Durante más de treinta años la ideología dominante y la propaganda neoliberal han hegemonizado occidente y han conseguido hacer creer a muchos ciudadanos y ciudadanas que los impuestos son un invento del diablo de la izquierda. Deberíamos recordar que ha pasado en Estados Unidos en el último siglo. Su época dorada, aquella en la que se acometieron los enormes proyectos sociales, educativos, de infraestructuras, de cooperación internacional fueron precisamente aquellos en que los más ricos pagaban muchos impuestos. En 1918 el presidente Woodrow Wilson elevó la tasa del impuesto de la renta al 77% para los ingresos superiores a un millón de dólares (hoy serían unos 15 millones). Después de algunas oscilaciones a la baja, Roosevelt llevó la tasa a un 94% a los que ganaban más de 200.000 dólares (unos 2.600.000 dólares de hoy). Durante más de 20 años las grandes fortunas nunca pagaron menos del 90% de impuestos. Fue la época de mayor crecimiento económico y sociocultural en el país. Dwigth, Truman, Eisenhower o Kennedy mantuvieron esas políticas. Todo empezó a bajar con Johnson, Nixon, Ford y Carter. Reagan y sus Chicago boys (hijos de Hayek y Friedman) bajaron espectacularmente los impuestos de los que más tenían. Sólo Clinton y Obama hicieron tímidas subidas pero la tendencia siguió a la baja. Hoy estamos ante un país muy desigual, que ha frenado su expansión, ha perdido habitabilidad y sólo se mantiene con niveles de deuda insoportables.
Algo está pasando, sin saber demasiado bien por qué, cuando en un momento económico de pérdida generalizada del PIB en todos los países del mundo, y en el nuestro de los que más, resulta que el euribor es negativo (-0´47%), las letras del tesoro español, los bonos del estado y los instrumentos que nos financian a 10, 20 o 50 años, están a intereses negativos o irrisorios.
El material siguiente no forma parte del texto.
(** The calls through which the script touches the outside. *)
Inductive call : Type :=
| Print (line : string)
| PublicClientApplication (client_id authority : string)
| GetAccounts
| AcquireTokenSilent (scopes : list string) (account : pydict)
| InitiateDeviceFlow (scopes : list string)
| WebbrowserOpen (target : pyval)
| AcquireTokenByDeviceFlow (flow : pydict)
| RequestsGet (endpoint : string) (headers params : pydict).

(** What each call gives back.  Library calls return or raise;
    [acquire_token_silent] returns [None] or a dict. *)
Definition answer (c : call) : Type :=
  match c with
  | Print _ => unit
  | PublicClientApplication _ _ => (exception + unit)%type
  | GetAccounts => (exception + list pydict)%type
  | AcquireTokenSilent _ _ => (exception + option pydict)%type
  | InitiateDeviceFlow _ => (exception + pydict)%type
  | WebbrowserOpen _ => (exception + bool)%type
  | AcquireTokenByDeviceFlow _ => (exception + pydict)%type
  | RequestsGet _ _ _ => (exception + response)%type
  end.

(** A program returns, raises, or makes a call and goes on with its answer. *)
Inductive prog (A : Type) : Type :=
| Ret (a : A)
| Raise (e : exception)
| Vis (c : call) (k : answer c -> prog A).

Arguments Ret {A} a.
Arguments Raise {A} e.
Arguments Vis {A} c k.

Fixpoint bind {A B : Type} (p : prog A) (f : A -> prog B) : prog B :=
  match p with
  | Ret a => f a
  | Raise e => Raise e
  | Vis c k => Vis c (fun x => bind (k x) f)
  end.

(** [try: p  except Exception as e: handler e]. *)
Fixpoint try_except {A : Type} (p : prog A) (handler : exception -> prog A)
  : prog A :=
  match p with
  | Ret a => Ret a
  | Raise e => handler e
  | Vis c k => Vis c (fun x => try_except (k x) handler)
  end.

Definition lift {A : Type} (r : exception + A) : prog A :=
  match r with
  | inl e => Raise e
  | inr a => Ret a
  end.

Notation "x <- p ;; q" := (bind p (fun x => q))
  (at level 61, p at next level, right associativity).
Notation "p ;; q" := (bind p (fun _ => q))
  (at level 61, right associativity).

(** [print(line)]; [flush=True] changes nothing of what is written. *)
Definition print (line : string) : prog unit := Vis (Print line) Ret.
Definition new_application (client_id authority : string) : prog unit :=
  Vis (PublicClientApplication client_id authority) lift.
Definition get_accounts : prog (list pydict) := Vis GetAccounts lift.
Definition acquire_token_silent (scopes : list string) (account : pydict)
  : prog (option pydict) := Vis (AcquireTokenSilent scopes account) lift.
Definition initiate_device_flow (scopes : list string) : prog pydict :=
  Vis (InitiateDeviceFlow scopes) lift.
Definition webbrowser_open (target : pyval) : prog bool :=
  Vis (WebbrowserOpen target) lift.
Definition acquire_token_by_device_flow (flow : pydict) : prog pydict :=
  Vis (AcquireTokenByDeviceFlow flow) lift.
Definition requests_get (endpoint : string) (headers params : pydict)
  : prog response := Vis (RequestsGet endpoint headers params) lift.

(** [Response.raise_for_status] of the requests library: an [HTTPError] for
    a 4xx or 5xx status, nothing otherwise. *)
Definition raise_for_status (r : response) : prog unit :=
  if (400 <=? status_code r) && (status_code r <? 500) then
    Raise (HTTPError (str_of_int (status_code r) ++ " Client Error: "
                      ++ reason r ++ " for url: " ++ url r))
  else if (500 <=? status_code r) && (status_code r <? 600) then
    Raise (HTTPError (str_of_int (status_code r) ++ " Server Error: "
                      ++ reason r ++ " for url: " ++ url r))
  else Ret tt.

(** A world answers every call. *)
Definition world : Type := forall c : call, answer c.

(** A run: the calls made, in order, and the outcome. *)
Fixpoint run {A : Type} (w : world) (p : prog A)
  : list call * (exception + A) :=
  match p with
  | Ret a => ([], inr a)
  | Raise e => ([], inl e)
  | Vis c k => let (tr, r) := run w (k (w c)) in (c :: tr, r)
  end.

(** The lines a run printed. *)
Fixpoint console (tr : list call) : list string :=
  match tr with
  | [] => []
  | Print line :: rest => line :: console rest
  | _ :: rest => console rest
  end.

(** Programs whose only calls are [print]s. *)
Inductive only_prints {A : Type} : prog A -> Prop :=
| op_ret (a : A) : only_prints (Ret a)
| op_raise (e : exception) : only_prints (Raise e)
| op_print (line : string) (k : unit -> prog A) :
    only_prints (k tt) -> only_prints (Vis (Print line) k).

End Prog.

(** ** The script *)

Module Script.
Import Py Prog.

Definition CLIENT_ID : string := "14d82eec-204b-4c2f-b7e8-296a70dab67e".
Definition TENANT_ID : string := "common".
Definition SCOPES : list string := ["User.Read"; "Mail.Read"].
Se ha abierto la puerta a construir un mundo soñado. Luchar contra el cambio climático, teletrabajar, repartir el trabajo, trabajar menos, descarbonizar, y sobre todo luchar por la igualdad entre los seres humanos vengan de dónde vengan, sean de dónde sean. Podemos vivir en un mundo más justo socialmente, más igualitario, de hombres y mujeres más libres, más honrados, más inteligentes, más cultos, más iguales.
Nos contamina el odio, la polarización, la estigmatización del que no piensa como nosotros, de las afirmaciones absolutas. Parece como si hubiera siempre un motivo para odiar. Churchill decía que construir una civilización y unas reglas lleva siglos pero para destruirla basta pequeños gestos que quieren saltarse las convenciones. Ese es el gran enemigo al que nos enfrentamos, el que trasmite odio al diferente, el que defiende el racismo, la xenofobia, a aporofobia, las respuestas sencillas a problemas complejos, el que deforma la realidad, el que sólo sobrevive en el enfrentamiento permanente.
Sorteando los peligros, desde el sufrimiento del momento actual, tenemos que pensar en CONSTRUIR, con mayúsculas, pensando en ese mundo mejor que hemos soñado y que puede ser posible.